• DESCRIPTION OF THE TASK: Begin at the first line of the records below and, please, give each line again exactly until the line with "intros Hbatch Ha" is included.

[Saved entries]
################
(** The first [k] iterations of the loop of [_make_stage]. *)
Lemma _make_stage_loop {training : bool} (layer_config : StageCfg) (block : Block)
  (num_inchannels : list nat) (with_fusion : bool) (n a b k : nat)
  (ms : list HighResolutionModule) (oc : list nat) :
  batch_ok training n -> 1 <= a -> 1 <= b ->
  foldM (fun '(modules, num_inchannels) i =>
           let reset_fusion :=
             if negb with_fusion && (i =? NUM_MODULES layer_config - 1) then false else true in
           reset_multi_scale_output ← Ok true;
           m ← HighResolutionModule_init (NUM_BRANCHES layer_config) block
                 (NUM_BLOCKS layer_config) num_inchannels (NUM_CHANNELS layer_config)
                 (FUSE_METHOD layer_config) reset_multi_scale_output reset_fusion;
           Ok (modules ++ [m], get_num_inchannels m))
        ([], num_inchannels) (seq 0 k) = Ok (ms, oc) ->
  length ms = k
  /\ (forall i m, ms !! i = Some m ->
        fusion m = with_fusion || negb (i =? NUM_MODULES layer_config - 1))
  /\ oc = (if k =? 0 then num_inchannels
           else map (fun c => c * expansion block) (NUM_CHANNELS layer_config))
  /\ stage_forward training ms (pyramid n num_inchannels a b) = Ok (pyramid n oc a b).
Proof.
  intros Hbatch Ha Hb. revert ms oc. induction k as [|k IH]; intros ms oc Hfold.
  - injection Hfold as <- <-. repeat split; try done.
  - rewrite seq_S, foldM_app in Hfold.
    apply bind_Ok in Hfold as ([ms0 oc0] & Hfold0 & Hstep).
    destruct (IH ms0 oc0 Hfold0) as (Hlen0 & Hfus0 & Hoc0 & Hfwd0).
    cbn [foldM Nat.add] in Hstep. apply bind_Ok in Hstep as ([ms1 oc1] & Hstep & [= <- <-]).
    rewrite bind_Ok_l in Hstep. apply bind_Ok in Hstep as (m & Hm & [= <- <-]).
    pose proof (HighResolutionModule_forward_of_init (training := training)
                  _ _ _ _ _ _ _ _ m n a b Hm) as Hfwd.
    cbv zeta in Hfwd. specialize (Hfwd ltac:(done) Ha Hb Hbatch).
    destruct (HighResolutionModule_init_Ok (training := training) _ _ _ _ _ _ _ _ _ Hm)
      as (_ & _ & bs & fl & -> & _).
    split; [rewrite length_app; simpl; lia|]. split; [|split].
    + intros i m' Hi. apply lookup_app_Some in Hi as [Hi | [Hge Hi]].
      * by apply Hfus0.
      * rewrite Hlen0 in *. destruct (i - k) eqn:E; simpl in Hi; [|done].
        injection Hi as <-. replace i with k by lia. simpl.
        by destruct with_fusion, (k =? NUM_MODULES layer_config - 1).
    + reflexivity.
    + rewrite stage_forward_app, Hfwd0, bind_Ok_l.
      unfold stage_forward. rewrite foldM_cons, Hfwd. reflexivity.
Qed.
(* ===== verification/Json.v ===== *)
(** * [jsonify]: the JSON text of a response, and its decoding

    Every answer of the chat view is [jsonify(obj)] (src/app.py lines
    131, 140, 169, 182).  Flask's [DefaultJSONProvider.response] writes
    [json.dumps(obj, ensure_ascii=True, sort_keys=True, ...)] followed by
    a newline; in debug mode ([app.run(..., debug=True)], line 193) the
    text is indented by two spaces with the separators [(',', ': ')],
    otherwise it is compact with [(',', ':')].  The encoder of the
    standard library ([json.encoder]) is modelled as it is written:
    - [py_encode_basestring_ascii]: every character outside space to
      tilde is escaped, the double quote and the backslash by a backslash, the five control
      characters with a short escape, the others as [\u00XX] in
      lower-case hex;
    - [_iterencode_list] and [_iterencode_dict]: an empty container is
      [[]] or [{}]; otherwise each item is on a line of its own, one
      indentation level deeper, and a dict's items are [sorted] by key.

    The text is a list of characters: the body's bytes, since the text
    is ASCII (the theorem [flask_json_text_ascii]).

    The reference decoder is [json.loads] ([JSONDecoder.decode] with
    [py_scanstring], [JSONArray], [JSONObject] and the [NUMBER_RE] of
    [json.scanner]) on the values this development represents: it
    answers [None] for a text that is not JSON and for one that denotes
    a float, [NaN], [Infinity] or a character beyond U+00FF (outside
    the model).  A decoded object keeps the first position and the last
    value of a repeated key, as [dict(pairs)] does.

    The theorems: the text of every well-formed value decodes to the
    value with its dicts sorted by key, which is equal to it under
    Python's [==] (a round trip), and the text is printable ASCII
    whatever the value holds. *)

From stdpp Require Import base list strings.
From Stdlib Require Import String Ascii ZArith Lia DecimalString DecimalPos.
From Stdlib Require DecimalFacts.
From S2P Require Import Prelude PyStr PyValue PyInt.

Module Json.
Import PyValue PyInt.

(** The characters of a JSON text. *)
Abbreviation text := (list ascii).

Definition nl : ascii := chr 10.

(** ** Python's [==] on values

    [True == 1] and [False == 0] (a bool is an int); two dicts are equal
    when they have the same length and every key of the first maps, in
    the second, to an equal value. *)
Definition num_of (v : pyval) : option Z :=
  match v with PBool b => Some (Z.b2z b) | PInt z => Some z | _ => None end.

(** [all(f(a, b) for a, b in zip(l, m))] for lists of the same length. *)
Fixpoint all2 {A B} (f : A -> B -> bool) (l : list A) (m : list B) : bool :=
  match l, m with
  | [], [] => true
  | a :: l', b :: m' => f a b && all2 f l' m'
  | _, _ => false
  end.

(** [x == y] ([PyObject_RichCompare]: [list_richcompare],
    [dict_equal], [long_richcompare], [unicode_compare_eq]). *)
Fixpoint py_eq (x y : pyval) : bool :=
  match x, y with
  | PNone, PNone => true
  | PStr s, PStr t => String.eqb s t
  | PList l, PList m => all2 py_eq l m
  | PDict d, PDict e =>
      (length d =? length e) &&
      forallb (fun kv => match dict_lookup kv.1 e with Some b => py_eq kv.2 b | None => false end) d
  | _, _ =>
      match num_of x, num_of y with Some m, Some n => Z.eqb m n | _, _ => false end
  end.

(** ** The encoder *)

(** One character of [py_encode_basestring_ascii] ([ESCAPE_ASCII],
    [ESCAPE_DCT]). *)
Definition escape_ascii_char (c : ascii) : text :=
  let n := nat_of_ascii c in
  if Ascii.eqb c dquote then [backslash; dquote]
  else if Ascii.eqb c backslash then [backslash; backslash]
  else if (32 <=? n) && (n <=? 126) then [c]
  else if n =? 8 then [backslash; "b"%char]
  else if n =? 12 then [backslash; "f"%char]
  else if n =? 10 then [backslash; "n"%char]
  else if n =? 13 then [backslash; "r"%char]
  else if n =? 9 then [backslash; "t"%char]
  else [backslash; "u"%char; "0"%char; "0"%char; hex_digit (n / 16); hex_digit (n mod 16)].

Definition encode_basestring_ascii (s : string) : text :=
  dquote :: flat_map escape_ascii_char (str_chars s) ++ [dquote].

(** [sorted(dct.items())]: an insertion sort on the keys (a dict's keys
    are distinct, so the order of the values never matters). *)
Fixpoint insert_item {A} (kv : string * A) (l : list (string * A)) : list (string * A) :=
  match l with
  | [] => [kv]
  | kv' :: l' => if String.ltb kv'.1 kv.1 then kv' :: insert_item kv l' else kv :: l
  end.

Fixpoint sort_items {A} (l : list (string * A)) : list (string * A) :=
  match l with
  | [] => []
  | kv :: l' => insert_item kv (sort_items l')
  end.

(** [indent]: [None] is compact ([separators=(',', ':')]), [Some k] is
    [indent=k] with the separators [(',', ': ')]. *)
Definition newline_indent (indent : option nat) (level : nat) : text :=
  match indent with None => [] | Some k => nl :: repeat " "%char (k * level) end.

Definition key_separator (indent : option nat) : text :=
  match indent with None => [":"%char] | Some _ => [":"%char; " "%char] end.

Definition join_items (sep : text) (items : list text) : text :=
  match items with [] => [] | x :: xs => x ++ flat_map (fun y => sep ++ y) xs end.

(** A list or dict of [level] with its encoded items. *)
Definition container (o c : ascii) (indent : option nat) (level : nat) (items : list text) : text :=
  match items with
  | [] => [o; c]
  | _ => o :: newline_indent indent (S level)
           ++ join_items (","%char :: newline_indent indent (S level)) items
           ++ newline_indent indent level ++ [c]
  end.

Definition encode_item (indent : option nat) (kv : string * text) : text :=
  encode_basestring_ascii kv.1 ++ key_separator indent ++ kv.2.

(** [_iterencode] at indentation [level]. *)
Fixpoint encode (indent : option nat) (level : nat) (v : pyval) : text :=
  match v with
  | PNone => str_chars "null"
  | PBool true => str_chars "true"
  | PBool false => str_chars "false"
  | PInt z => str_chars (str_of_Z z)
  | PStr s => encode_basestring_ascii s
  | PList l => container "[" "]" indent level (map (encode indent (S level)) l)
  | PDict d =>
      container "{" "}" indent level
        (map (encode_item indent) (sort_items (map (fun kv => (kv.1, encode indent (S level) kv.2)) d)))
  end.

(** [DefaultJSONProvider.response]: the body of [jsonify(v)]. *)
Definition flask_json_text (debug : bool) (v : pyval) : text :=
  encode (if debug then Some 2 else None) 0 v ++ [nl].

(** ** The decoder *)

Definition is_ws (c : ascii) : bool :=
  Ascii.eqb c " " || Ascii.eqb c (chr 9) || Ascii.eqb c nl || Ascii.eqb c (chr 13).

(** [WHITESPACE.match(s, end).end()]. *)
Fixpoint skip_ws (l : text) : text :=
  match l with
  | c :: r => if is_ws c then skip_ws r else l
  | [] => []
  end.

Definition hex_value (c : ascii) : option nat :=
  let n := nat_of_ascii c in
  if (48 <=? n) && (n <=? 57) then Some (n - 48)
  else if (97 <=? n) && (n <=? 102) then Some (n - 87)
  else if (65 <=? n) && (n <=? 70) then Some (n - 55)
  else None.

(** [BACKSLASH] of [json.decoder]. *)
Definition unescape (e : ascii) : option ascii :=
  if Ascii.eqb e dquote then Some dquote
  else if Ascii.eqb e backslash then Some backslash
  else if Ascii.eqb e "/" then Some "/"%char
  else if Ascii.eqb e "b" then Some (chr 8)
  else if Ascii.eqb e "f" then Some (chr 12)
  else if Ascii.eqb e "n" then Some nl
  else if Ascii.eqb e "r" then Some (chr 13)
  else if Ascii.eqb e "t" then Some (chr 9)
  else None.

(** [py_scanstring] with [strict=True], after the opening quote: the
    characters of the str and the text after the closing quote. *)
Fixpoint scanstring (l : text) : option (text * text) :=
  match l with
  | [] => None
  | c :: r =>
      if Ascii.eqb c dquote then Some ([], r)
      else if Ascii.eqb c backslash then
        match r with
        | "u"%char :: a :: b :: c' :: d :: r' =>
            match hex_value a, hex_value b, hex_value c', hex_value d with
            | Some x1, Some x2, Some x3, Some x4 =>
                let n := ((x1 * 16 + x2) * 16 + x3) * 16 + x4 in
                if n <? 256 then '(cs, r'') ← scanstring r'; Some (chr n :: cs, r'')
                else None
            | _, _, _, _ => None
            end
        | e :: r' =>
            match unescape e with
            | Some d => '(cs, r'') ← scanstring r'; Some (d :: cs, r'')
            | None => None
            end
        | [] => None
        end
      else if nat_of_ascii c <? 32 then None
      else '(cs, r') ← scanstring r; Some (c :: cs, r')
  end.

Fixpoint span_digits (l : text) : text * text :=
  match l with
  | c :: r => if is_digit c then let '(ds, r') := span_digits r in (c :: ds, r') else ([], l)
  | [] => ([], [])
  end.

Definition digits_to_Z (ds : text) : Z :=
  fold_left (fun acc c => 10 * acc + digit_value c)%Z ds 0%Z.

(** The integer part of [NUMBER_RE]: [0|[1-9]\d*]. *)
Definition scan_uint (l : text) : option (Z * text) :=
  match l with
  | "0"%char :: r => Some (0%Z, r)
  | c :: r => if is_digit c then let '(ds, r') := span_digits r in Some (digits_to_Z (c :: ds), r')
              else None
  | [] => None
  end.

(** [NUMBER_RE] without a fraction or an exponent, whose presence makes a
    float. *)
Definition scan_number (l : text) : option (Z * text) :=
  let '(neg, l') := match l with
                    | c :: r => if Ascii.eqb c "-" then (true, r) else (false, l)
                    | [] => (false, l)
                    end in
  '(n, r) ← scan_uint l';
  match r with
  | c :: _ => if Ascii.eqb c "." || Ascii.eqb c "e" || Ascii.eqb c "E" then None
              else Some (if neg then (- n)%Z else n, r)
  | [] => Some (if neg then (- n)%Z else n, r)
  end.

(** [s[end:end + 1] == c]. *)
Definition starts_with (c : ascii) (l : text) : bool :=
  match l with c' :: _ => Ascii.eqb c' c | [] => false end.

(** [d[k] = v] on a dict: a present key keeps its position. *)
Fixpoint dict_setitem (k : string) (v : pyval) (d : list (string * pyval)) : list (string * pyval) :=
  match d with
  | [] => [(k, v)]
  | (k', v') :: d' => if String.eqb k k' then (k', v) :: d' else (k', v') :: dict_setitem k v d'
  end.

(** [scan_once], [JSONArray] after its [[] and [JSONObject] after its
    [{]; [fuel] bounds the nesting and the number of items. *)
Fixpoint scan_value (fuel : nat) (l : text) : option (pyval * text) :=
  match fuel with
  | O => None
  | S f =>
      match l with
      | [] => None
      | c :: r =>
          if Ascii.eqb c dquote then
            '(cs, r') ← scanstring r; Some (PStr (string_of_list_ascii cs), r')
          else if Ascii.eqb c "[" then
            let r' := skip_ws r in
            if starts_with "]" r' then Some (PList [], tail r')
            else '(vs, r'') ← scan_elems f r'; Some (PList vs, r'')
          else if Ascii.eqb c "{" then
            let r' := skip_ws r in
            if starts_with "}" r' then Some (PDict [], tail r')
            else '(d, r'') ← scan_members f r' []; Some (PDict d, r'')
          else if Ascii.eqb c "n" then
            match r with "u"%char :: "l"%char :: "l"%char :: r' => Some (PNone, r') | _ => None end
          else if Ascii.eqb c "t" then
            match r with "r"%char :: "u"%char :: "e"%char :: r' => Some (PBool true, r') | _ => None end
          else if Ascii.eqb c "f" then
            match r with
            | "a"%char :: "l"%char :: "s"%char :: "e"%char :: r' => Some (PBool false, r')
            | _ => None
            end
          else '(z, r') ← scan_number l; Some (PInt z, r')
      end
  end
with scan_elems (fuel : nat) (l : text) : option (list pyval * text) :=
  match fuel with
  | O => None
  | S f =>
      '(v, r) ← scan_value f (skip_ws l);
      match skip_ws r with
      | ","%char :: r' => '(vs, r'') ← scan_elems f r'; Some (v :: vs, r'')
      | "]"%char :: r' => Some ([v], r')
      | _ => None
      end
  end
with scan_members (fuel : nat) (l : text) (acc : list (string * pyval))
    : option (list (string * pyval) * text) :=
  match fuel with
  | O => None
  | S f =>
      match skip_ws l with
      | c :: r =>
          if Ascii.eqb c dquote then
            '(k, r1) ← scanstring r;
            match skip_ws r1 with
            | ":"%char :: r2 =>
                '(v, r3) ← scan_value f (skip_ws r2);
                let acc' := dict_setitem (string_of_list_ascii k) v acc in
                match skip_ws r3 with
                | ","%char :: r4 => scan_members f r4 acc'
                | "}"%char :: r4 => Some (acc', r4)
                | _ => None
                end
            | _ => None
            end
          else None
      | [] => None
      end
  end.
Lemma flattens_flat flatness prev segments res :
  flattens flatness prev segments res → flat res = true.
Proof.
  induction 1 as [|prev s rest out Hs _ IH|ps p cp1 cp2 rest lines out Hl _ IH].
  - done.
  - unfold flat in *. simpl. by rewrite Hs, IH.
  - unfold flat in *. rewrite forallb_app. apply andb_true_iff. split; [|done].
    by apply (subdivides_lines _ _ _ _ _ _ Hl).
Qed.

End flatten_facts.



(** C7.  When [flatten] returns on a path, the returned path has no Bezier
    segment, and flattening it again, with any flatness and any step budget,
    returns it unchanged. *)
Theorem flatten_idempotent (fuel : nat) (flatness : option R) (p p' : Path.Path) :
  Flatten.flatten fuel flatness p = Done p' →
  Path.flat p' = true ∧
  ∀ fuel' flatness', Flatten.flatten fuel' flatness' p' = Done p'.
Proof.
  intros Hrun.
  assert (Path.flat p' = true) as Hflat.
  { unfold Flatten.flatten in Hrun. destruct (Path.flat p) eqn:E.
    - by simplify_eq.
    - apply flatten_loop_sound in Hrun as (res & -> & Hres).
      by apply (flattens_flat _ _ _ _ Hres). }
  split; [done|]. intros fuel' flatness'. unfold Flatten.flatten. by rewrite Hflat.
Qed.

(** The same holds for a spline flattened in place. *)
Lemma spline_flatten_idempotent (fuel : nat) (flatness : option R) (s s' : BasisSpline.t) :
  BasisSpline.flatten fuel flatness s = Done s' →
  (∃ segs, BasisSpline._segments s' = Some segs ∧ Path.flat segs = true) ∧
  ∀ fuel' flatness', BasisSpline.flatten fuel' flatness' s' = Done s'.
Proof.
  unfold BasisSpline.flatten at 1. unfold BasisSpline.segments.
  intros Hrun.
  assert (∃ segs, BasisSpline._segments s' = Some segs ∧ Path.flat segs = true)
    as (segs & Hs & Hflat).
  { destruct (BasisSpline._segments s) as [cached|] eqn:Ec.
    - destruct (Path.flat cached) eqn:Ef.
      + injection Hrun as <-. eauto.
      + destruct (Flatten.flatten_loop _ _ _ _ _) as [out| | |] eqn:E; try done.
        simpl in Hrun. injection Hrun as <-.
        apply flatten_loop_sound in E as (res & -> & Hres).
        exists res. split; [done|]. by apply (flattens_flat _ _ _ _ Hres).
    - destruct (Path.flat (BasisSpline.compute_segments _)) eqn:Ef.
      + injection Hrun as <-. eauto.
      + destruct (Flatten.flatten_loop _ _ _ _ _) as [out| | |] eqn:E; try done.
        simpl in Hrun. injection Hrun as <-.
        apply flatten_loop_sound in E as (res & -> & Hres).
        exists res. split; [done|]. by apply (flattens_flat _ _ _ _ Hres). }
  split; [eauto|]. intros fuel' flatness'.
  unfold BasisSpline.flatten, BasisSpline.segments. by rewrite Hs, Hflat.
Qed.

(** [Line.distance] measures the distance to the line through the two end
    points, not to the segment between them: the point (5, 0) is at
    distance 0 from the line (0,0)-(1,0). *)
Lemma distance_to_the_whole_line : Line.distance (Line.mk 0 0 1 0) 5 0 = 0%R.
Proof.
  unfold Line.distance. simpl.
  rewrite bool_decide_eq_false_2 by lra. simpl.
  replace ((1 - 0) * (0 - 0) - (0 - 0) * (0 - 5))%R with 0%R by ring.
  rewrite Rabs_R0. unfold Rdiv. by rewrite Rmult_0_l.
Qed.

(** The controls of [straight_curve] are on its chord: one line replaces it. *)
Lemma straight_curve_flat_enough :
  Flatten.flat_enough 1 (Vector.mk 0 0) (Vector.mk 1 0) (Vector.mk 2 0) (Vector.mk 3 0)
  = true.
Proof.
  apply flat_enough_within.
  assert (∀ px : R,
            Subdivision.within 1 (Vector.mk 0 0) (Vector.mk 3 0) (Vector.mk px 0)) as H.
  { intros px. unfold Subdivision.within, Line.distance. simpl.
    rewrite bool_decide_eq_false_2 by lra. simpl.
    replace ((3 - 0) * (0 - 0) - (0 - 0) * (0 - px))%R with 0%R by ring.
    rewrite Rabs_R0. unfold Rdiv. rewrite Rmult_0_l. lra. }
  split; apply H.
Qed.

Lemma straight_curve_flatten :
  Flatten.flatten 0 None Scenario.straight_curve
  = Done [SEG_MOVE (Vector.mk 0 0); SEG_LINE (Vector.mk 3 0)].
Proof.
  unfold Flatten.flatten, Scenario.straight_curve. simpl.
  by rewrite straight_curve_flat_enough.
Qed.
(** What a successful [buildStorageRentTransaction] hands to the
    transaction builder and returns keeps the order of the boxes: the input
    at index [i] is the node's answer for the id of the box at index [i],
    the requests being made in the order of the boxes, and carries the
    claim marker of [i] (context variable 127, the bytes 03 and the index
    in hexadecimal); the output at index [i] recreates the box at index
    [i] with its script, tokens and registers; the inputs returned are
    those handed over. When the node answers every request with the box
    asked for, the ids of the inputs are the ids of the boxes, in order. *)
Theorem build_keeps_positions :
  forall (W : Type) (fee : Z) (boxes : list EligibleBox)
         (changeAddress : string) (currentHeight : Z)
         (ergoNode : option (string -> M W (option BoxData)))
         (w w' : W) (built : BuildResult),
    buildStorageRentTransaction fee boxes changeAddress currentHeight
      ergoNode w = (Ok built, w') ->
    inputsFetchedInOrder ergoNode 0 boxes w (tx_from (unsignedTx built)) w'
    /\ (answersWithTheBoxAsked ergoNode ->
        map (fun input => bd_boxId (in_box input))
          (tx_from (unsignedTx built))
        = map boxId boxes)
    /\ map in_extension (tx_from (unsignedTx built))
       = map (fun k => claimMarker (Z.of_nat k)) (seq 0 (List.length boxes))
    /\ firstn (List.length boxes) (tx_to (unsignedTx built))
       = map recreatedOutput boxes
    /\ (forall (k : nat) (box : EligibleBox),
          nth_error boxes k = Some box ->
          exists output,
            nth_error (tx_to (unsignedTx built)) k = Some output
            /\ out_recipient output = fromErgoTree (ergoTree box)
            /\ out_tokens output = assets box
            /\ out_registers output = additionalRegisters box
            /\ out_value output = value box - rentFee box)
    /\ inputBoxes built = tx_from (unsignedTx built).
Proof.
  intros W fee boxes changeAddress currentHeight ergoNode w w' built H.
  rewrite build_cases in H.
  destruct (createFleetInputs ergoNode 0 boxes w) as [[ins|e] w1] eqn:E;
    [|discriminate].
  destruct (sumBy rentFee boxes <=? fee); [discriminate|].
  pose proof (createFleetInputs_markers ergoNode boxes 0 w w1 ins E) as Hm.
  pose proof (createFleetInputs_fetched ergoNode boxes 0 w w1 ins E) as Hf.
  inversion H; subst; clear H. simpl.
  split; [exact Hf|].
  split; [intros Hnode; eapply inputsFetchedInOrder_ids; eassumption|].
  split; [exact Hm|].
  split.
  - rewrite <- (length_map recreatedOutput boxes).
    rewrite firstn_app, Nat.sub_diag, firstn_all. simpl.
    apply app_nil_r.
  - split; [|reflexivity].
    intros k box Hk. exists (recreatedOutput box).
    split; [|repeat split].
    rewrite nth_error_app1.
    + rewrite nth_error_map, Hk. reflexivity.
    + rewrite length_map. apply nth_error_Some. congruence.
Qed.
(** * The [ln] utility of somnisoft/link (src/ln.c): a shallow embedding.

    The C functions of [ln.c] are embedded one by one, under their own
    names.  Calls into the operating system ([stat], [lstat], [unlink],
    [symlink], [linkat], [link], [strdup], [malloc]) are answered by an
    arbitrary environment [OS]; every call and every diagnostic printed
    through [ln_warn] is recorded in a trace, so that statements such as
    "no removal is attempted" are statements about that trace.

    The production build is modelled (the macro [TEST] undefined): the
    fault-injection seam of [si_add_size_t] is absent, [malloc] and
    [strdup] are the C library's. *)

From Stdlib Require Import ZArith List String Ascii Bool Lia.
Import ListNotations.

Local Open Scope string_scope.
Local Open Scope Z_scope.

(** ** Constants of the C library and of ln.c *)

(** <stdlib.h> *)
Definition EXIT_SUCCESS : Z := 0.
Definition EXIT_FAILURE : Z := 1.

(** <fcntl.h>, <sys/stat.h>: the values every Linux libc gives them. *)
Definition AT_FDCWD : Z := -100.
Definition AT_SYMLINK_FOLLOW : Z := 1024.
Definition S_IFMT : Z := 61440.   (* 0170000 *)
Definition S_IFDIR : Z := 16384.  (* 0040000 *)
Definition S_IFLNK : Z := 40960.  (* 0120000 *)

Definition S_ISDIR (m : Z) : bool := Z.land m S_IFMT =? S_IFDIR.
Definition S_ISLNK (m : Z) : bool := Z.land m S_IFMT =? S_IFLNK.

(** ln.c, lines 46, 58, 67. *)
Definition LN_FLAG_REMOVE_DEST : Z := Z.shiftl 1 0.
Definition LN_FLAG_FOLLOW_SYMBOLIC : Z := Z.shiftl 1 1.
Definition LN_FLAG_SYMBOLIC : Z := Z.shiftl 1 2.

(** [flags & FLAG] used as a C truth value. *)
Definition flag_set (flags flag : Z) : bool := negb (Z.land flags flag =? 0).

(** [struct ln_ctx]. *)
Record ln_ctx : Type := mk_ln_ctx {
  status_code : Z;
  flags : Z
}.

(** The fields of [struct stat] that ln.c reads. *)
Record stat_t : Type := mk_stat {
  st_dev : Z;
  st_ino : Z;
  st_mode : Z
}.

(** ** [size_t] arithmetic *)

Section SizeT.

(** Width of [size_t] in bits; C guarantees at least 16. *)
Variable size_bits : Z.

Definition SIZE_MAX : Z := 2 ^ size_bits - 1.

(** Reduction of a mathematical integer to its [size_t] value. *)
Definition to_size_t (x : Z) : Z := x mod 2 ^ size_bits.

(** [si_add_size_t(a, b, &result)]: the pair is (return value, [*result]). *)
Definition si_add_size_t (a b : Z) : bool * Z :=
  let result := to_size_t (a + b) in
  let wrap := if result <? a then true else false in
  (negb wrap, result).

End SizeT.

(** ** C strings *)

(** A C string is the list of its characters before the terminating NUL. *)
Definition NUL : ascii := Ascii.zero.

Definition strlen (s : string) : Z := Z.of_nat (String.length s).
################
• REPLY:
(** The first [k] iterations of the loop of [_make_stage]. *)
Lemma _make_stage_loop {training : bool} (layer_config : StageCfg) (block : Block)
  (num_inchannels : list nat) (with_fusion : bool) (n a b k : nat)
  (ms : list HighResolutionModule) (oc : list nat) :
  batch_ok training n -> 1 <= a -> 1 <= b ->
  foldM (fun '(modules, num_inchannels) i =>
           let reset_fusion :=
             if negb with_fusion && (i =? NUM_MODULES layer_config - 1) then false else true in
           reset_multi_scale_output ← Ok true;
           m ← HighResolutionModule_init (NUM_BRANCHES layer_config) block
                 (NUM_BLOCKS layer_config) num_inchannels (NUM_CHANNELS layer_config)
                 (FUSE_METHOD layer_config) reset_multi_scale_output reset_fusion;
           Ok (modules ++ [m], get_num_inchannels m))
        ([], num_inchannels) (seq 0 k) = Ok (ms, oc) ->
  length ms = k
  /\ (forall i m, ms !! i = Some m ->
        fusion m = with_fusion || negb (i =? NUM_MODULES layer_config - 1))
  /\ oc = (if k =? 0 then num_inchannels
           else map (fun c => c * expansion block) (NUM_CHANNELS layer_config))
  /\ stage_forward training ms (pyramid n num_inchannels a b) = Ok (pyramid n oc a b).
Proof.
  intros Hbatch Ha Hb. revert ms oc. induction k as [|k IH]; intros ms oc Hfold.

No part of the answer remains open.